Cole-Turner, who has lectured on both the morning and afternoon platforms at Chautauqua, explores in his research the connections between science and religion, especially the ways in which technology is changing what it means to be human. His scholarship includes transhumanism — the possible future of integrating humanity with technology to extend life, or even live forever.
“(W)e are committed to use all of the means that God has given us,” Cole-Turner told The Chautauquan Daily in advance of his Aug. 8, 2016, interfaith lecture in the Hall of Philosophy. “We are permitted to use technology also, as long as it fits within a broader framework of what seems to us to be legitimately considered God’s program for the transformation of humanity.”
As part of today’s panel conversation, de Medeiros will examine how aging has been written about historically in literature, and how that writing still drives popular opinion.

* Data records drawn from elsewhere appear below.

(** A writer that draws row 0 and gets on leaves the table corrupt. *)
Lemma run_draws b bound s t epoch c : run_inv c0 b bound s → bound + 4 < 2 ^ 63 → tn_threads s !! t = Some (WTop epoch) → tn_stop s = false →
  c mod NROWS = 0 → wp (torn_run scratch [Go t c; Go t 0; Go t 0; Go t 0]) (λ _ s', corrupt (tn_core s')) s.
Proof.
  intros I Hb Ht Hs Hc. cbn [torn_run].
  wp_use (step_stepped c0 Hwf Hlen Hkeys Hcfg Hstart b bound t s I ltac:(lia) scratch c _ Ht). intros _ s1 (b1 & q1 & Hb1 & I1 & H1 & [E|[nr ->]]); [congruence|].
  rewrite Hc in H1. wp_use (step_stepped c0 Hwf Hlen Hkeys Hcfg Hstart b1 _ t s1 I1 ltac:(lia) scratch 0 _ H1). intros _ s2 (b2 & q2 & Hb2 & I2 & H2 & Hg2).
  wp_use (step_stepped c0 Hwf Hlen Hkeys Hcfg Hstart b2 _ t s2 I2 ltac:(lia) scratch 0 _ H2). intros _ s3 (b3 & q3 & Hb3 & I3 & H3 & Hg3).
  wp_use (step_stepped c0 Hwf Hlen Hkeys Hcfg Hstart b3 _ t s3 I3 ltac:(lia) scratch 0 _ H3). intros _ s4 (b4 & q4 & Hb4 & I4 & H4 & Hg4).
  apply wp_ret. eapply images_corrupt; [exact Hwf|done|done|done|apply I4|]. destruct Hg2 as [[_ ->]| ->]; [auto|].
  destruct Hg3 as [g ->]. cbn in Hg4. subst q4. by apply (rn_pc _ _ _ _ I4 _ _ H4).
Qed.

Lemma verify_keeps b bound s fuel : ∀ pos buf, run_inv c0 b bound s → 0 ≤ pos ≤ total_slots c0 → (Z.to_nat (total_slots c0 - pos) < fuel)%nat →
  bound < 2 ^ 63 → re_verify fuel pos buf s = Ret (tt, s).
Proof.
  induction fuel as [|fuel IH]; intros pos buf I Hp Hf Hb; [lia|]. cbn [re_verify]. pose proof (rn_core _ _ _ _ I) as Ic. pose proof (images_total c0 b bound _ Ic) as Et.
  destruct (scan_next_settled (tn_core s) (images_static c0 Hwf b bound _ Ic) (images_slots c0 b bound _ Ic) pos buf) as (rc & pos' & buf' & Hrun & Hp' & Hcase); [by rewrite Et|].
  unfold mbind, M_bind, a_call. rewrite Hrun, core_same. rewrite Et in *.
  destruct Hcase as [(-> & Hlt & Hrow & _)|(-> & _)]; cbn [decide]; [|done]. rewrite decide_True by done.
  destruct (rows_look_good c0 b bound _ Ic Hb _ _ Hrow) as [-> _]. apply IH; [done|lia|lia|done].
Qed.

Lemma end_keeps b bound s : run_inv c0 b bound s → bound < 2 ^ 63 →
  wp (torn_end scratch) (λ _ s', tn_failures s' = 0 ∧ live (heap (tn_core s')) = foreign c0) s.
Proof.
  intros I Hb. pose proof (rn_core _ _ _ _ I) as Ic. pose proof (total_bound _ (wf_static _ _ Hwf)). unfold torn_end. wp_step @get_run.
  rewrite slot_count_total, (images_total c0 b bound _ Ic) by by apply (images_static c0 Hwf b bound).
  wp_step (verify_keeps b bound s); [done|lia|lia|done|].
  eapply wp_mono; [apply (wp_a_call s _ _ (free_images c0 Hwf b bound _ Ic))|]. intros _ s' (c & -> & Hl). split; [apply I|done].
Qed.
End runs.

(** ** The start *)

(** The rows after the inserts: key [i] in slot [i]. *)
Definition started_core (c : FM_SHARE_CORE) : bool :=
  bool_decide (total_slots c = 4096) &&
  forallb (λ i, bool_decide (row_at c i = if decide (i < NROWS) then Some (kmv_bytes (i, 0)) else None)) (seqZ 0 4096).

Definition started_core_by (o : outcome (() * torn)) : bool := match o with Ret (_, s) => started_core (tn_core s) | _ => false end.

Lemma torn_init_core : started_core_by (torn_init (λ _ _, true) torn_start) = true.
Proof. vm_compute. reflexivity. Qed.

Lemma started_core_rows c : static_ok c → started_core c = true → ∀ i, row_at c i = if decide (0 ≤ i < NROWS) then Some (kmv_bytes (i, 0)) else None.
Proof.
  intros Hs. unfold started_core. rewrite andb_true_iff, bool_decide_eq_true, forallb_forall. intros [Ht Hr] i.
  destruct (decide (0 ≤ i < 4096)) as [Hi|Hi].
  - specialize (Hr i). rewrite bool_decide_eq_true in Hr. rewrite Hr by (apply list_elem_of_In, elem_of_seqZ; lia).
    unfold NROWS. repeat case_decide; (done || lia).
  - rewrite row_at_out; [|done|lia]. rewrite decide_False; [done|]. unfold NROWS. lia.
Qed.
Definition array_indexOf {A} (eqb : A -> A -> bool) (a : list A) (x : A) : Z :=
  array_indexOf_from eqb 0 a x.

(** The bytes of a character in UTF-8: a byte [10xxxxxx] continues the
    character that a byte before it started, a byte [1xxxxxxx] that does not
    continue one starts a character of several bytes, and a byte [1111xxxx]
    starts a character of four bytes, which is two code units. *)
Definition is_cont (c : ascii) : bool :=
  match c with Ascii _ _ _ _ _ _ b6 b7 => b7 && negb b6 end.
Definition is_multi (c : ascii) : bool :=
  match c with Ascii _ _ _ _ _ _ _ b7 => b7 end.
Definition is_lead4 (c : ascii) : bool :=
  match c with Ascii _ _ _ _ b4 b5 b6 b7 => b7 && b6 && b5 && b4 end.

(** What is left of a character of four bytes when its first code unit is
    cut off: its second unit alone, a low surrogate [110111yy yyxxxxxx],
    written as the three bytes [11101101 1011yyyy 10xxxxxx] of that unit.
    The argument holds the three bytes after the first one. *)
Definition lone_low (s : string) : string :=
  match s with
  | String _ (String (Ascii y0 y1 y2 y3 _ _ _ _) (String b3 rest)) =>
      String "237" (String (Ascii y0 y1 y2 y3 true true false true) (String b3 rest))
  | _ => EmptyString
  end.

(** [drop_units inside n s]: [s] without its first [n] code units.  With
    [inside] the character entered last is being left, and its continuation
    bytes go with it. *)
Fixpoint drop_units (inside : bool) (n : nat) (s : string) : string :=
  match s with
  | EmptyString => EmptyString
  | String c s' =>
      if inside && is_cont c then drop_units true n s'
      else
        match n with
        | O => s
        | S n' =>
            if is_lead4 c then
              match n' with
              | O => lone_low s'
              | S n'' => drop_units true n'' s'
              end
            else drop_units (is_multi c) n' s'
        end
  end.

(** [s.slice(n)] for a non-negative [n]: the string from code unit [n] on. *)
Definition slice (n : nat) (s : string) : string := drop_units false n s.

(** [a.join(sep)]. *)
Definition join (sep : string) (a : list string) : string := String.concat sep a.

(** Number to string, for the integers the script prints. *)
Definition str_of_Z (z : Z) : string := NilZero.string_of_int (Z.to_int z).
Definition str_of_nat (n : nat) : string := NilZero.string_of_uint (Nat.to_uint n).

Definition LF : ascii := "010"%char.
Definition CR : ascii := "013"%char.
Definition nl : string := String LF EmptyString.

(** [s.replace(/\n/g, by)]. *)
Fixpoint replace_newlines (by_ : string) (s : string) : string :=
  match s with
  | EmptyString => EmptyString
  | String c s' =>
      if Ascii.eqb c LF then by_ +:+ replace_newlines by_ s'
      else String c (replace_newlines by_ s')
  end.

(** The line separator U+2028 and the paragraph separator U+2029. *)
Definition LS : string := String "226" (String "128" (String "168" EmptyString)).
Definition PS : string := String "226" (String "128" (String "169" EmptyString)).

(** The string starts with a line terminator, one of the four characters
    that the [.] of a regular expression does not match. *)
Definition terminator_at (s : string) : bool :=
  match s with
  | EmptyString => false
  | String c _ =>
      Ascii.eqb c LF || Ascii.eqb c CR || String.prefix LS s || String.prefix PS s
  end.

(** [(.+)]: the longest run of characters up to a line terminator. *)
Fixpoint take_line (s : string) : string :=
  match s with
  | EmptyString => EmptyString
  | String c s' =>
      if terminator_at s then EmptyString else String c (take_line s')
  end.

(** [arg.match(/\-\-xunitName=(.+)/)]: the capture of the leftmost match. *)
Fixpoint match_xunitName (arg : string) : option string :=
  match arg with
  | EmptyString => None
  | String _ rest =>
      if String.prefix "--xunitName=" arg then
        let cap := take_line (slice 12 arg) in
        if String.eqb cap "" then match_xunitName rest else Some cap
      else match_xunitName rest
  end.

(** ** Command line *)

Record cfg := {
  cfg_color : bool;
  cfg_debug : bool;
  cfg_verbose : bool;
  cfg_xunitName : string
}.

(** What the script asks of the page driver, writes to the console, and the
    two moments of the schedule that leave no other mark: a page is created
    for a suite, and a suite's completion callback is entered. *)
Inductive inject_site := Polyfill | UserScript.

Inductive event :=
| console_log (s : string)
| console_error (s : string)
| webpage_create (pid suiteId : nat)
| page_open (pid : nat) (url : string)
| page_injectJs (pid : nat) (site : inject_site) (path : string) (injected : bool)
| page_evaluate_xunit (pid : nat) (name : string)
| page_evaluate_test (pid : nat) (testName : string) (ok : jsval)
| page_evaluate_tally (pid : nat) (name : string)
| phantom_exit (code : Z)
| suite_done (n : nat) (exitCode : Z)
| uncaught (msg : string).

(** [parseCommandLineCfg]: the configuration and what it prints. *)
Definition parseCommandLineCfg (aCmdArgs : list string) : cfg * list event :=
  let bGlobalColor := array_indexOf String.eqb aCmdArgs "--color" >? -1 in
  let bGlobalDebug := array_indexOf String.eqb aCmdArgs "--debug" >? -1 in
  let bGlobalVerbose := array_indexOf String.eqb aCmdArgs "--verbose" >? -1 in
  let sxunitVarName :=
    fold_left (fun acc arg =>
                 match match_xunitName arg with
                 | Some m => Some m
                 | None => acc
                 end) aCmdArgs None in
  ({| cfg_color := bGlobalColor;
      cfg_debug := bGlobalDebug;
      cfg_verbose := bGlobalVerbose;
      cfg_xunitName := default "assert" sxunitVarName |},
   if bGlobalDebug
   then [console_log ("PhantomJS command line args : " +:+ join " " aCmdArgs)]
   else []).

(** ** The page side *)

(** The assertion library's counters, [window[xunitVarName]]. *)
Record Tally := { _goodAsserts : Z; _badAsserts : Z }.

(** The page's global object, as far as the script reads it. *)
Definition Window := gmap string Tally.

(** A test body runs inside the page: it gets the test arguments, may change
    the page and either returns or throws. *)
Inductive outcome := Returns | Throws (msg : string).
Definition test_fn := jsval -> Window -> outcome * Window.

Record test := { testName : string; testFn : test_fn }.

(** A gathering function, by the calls [test(name, fn)] it makes. *)
Definition feeder := list (string * test_fn).

(** A frame of a page error's trace. *)
Record frame := {
  fr_file : option string;
  fr_sourceURL : option string;
  fr_line : Z;
  fr_function : option string
}.

(** ** Collaborators the source only requires *)

Record colors := {
  green : string -> string;
  red : string -> string;
  yellow : string -> string;
  bold : string -> string
}.

Record env := {
  system_args : list string;
  colors_lib : colors;
  (** [page.injectJs(path)]: the page after a successful injection. *)
  injectJs : nat -> string -> Window -> option Window;
  (** [client.xunit], evaluated in the page with the variable name. *)
  client_xunit : string -> Window -> Window;
  (** [page.evaluate(client.wrapWithTryCatch(), testFn, testArgs)]: what
      the call returns to the script, and the page after it. *)
  client_wrapWithTryCatch : test_fn -> jsval -> Window -> jsval * Window
}.

(** Modelled from the spec: [client.wrapWithTryCatch] is defined in
    [lib/client.js], whose text is missing here.  The returned function
    evaluates the body behind a failure barrier: a thrown error is caught and
    reported as a failure, a run that does not throw is reported OK. *)
Definition spec_wrapWithTryCatch (body : test_fn) (testArgs : jsval) (w : Window)
  : jsval * Window :=
  match body testArgs w with
  | (Returns, w') => (JBool true, w')
  | (Throws _, w') => (JBool false, w')
  end.

(** Modelled from the spec: [client.xunit] is in [lib/client.js] too.  Once
    installed under the configured name the library exposes two counters,
    both zero before any test has run. *)
Definition spec_xunit (name : string) (w : Window) : Window :=
  <[name := {| _goodAsserts := 0; _badAsserts := 0 |}]> w.

(** ** The script's heap *)

(** The closure returned by [_getSuiteDoneCb(n)]. *)
Record done_cb := { cb_n : nat; cb_nSuites : nat }.

(** An entry of [_registeredSuites]: the arguments array of the
    [registerSuite] call, and what [_startSuite] has pushed onto it. *)
Record suite_args := {
  a_url : string;
  a_feed : feeder;
  a_pushed : list (nat * done_cb)
}.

Her research at Miami focuses in part on how cultural systems affect the experience of aging and the construction of self.

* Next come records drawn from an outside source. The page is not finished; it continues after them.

(** C3: [markAsResponded] and [markAsPending] send to the gateway the
    clone of the issue for the current phase with [status] set to [Done],
    respectively [Incomplete], and write nothing to the store themselves.
    The store is written when the stream delivers a record, and then with
    that record, under its identifier; when the stream fails the store is
    left as it is and the error is handed to the error handler. *)
Theorem status_update_confirm_then_apply
    (w : World) (issue : Issue) (ev : Event) :
  let h := nextHandle w in
  (trace (markAsResponded issue ev w) =
     trace w ++
       [Logging_info "IssueTablesComponent: Marking Issue " (id issue)
          " as Responded";
        IssueService_updateIssue
          (with_status Done (clone (currentPhase w) issue));
        Subscribe h;
        Event_stopPropagation ev]
   /\ localStore (markAsResponded issue ev w) = localStore w
   /\ subscriptions (markAsResponded issue ev w) !! h
      = Some UpdateIssueSubscriber)
  /\ (trace (markAsPending issue ev w) =
        trace w ++
          [Logging_info "IssueTablesComponent: Marking Issue " (id issue)
             " as Pending";
           IssueService_updateIssue
             (with_status Incomplete (clone (currentPhase w) issue));
           Subscribe h;
           Event_stopPropagation ev]
      /\ localStore (markAsPending issue ev w) = localStore w
      /\ subscriptions (markAsPending issue ev w) !! h
         = Some UpdateIssueSubscriber)
  /\ (status (with_status Done (clone (currentPhase w) issue)) = Done
      /\ status (with_status Incomplete (clone (currentPhase w) issue))
         = Incomplete
      /\ forall s, id (with_status s (clone (currentPhase w) issue))
                   = id (clone (currentPhase w) issue)
                /\ attributes (with_status s (clone (currentPhase w) issue))
                   = attributes (clone (currentPhase w) issue))
  /\ forall (later : World) (h' : handle),
       subscriptions later !! h' = Some UpdateIssueSubscriber ->
       (forall updatedIssue,
           localStore (deliver h' (Next updatedIssue) later)
           = <[id updatedIssue := updatedIssue]> (localStore later)
           /\ trace (deliver h' (Next updatedIssue) later)
              = trace later ++ [IssueService_updateLocalStore updatedIssue])
       /\ (forall e,
              localStore (deliver h' (Error e) later) = localStore later
              /\ trace (deliver h' (Error e) later)
                 = trace later ++ [ErrorHandling_handleError e])
       /\ localStore (deliver h' Complete later) = localStore later
          /\ trace (deliver h' Complete later) = trace later.
Proof.
  cbv zeta. rewrite markAsResponded_unfold, markAsPending_unfold.
  cbn [trace localStore subscriptions].
  rewrite !lookup_insert_eq.
  split; [repeat split |]. split; [repeat split |]. split; [repeat split |].
  intros later h' Hlive.
  split; [| split; [| split]].
  - intros updatedIssue. rewrite (deliver_update_next _ _ _ Hlive).
    split; reflexivity.
  - intros e. rewrite (deliver_update_error _ _ _ Hlive). split; reflexivity.
  - rewrite (deliver_update_complete _ _ Hlive). reflexivity.
  - rewrite (deliver_update_complete _ _ Hlive). reflexivity.
Qed.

“I encourage everyone to think deeply on what shapes their own attitudes toward aging and later life, to challenge stereotypes they may have about what it means to grow old, and to consider what they can do to positively change the social contexts that frame old age,” de Medeiros wrote in her Wednesday column in the Daily.
As the Week Four Miami Faculty Fellow, de Medeiros was scheduled to lead two post-lecture conversations on Wednesday and today; her 12:30 p.m. post-lecture conversation in the Hall of Christ has been canceled.
Cole-Turner, one of this week’s Mystic Heart leaders, will still facilitate Christian meditation at 7:15 a.m. today in the Presbyterian House Chapel and will co-present with Rebecca Cole-Turner on “Christian Meditation: The Taize Experience” at 12:30 p.m. today in the Hall of Missions.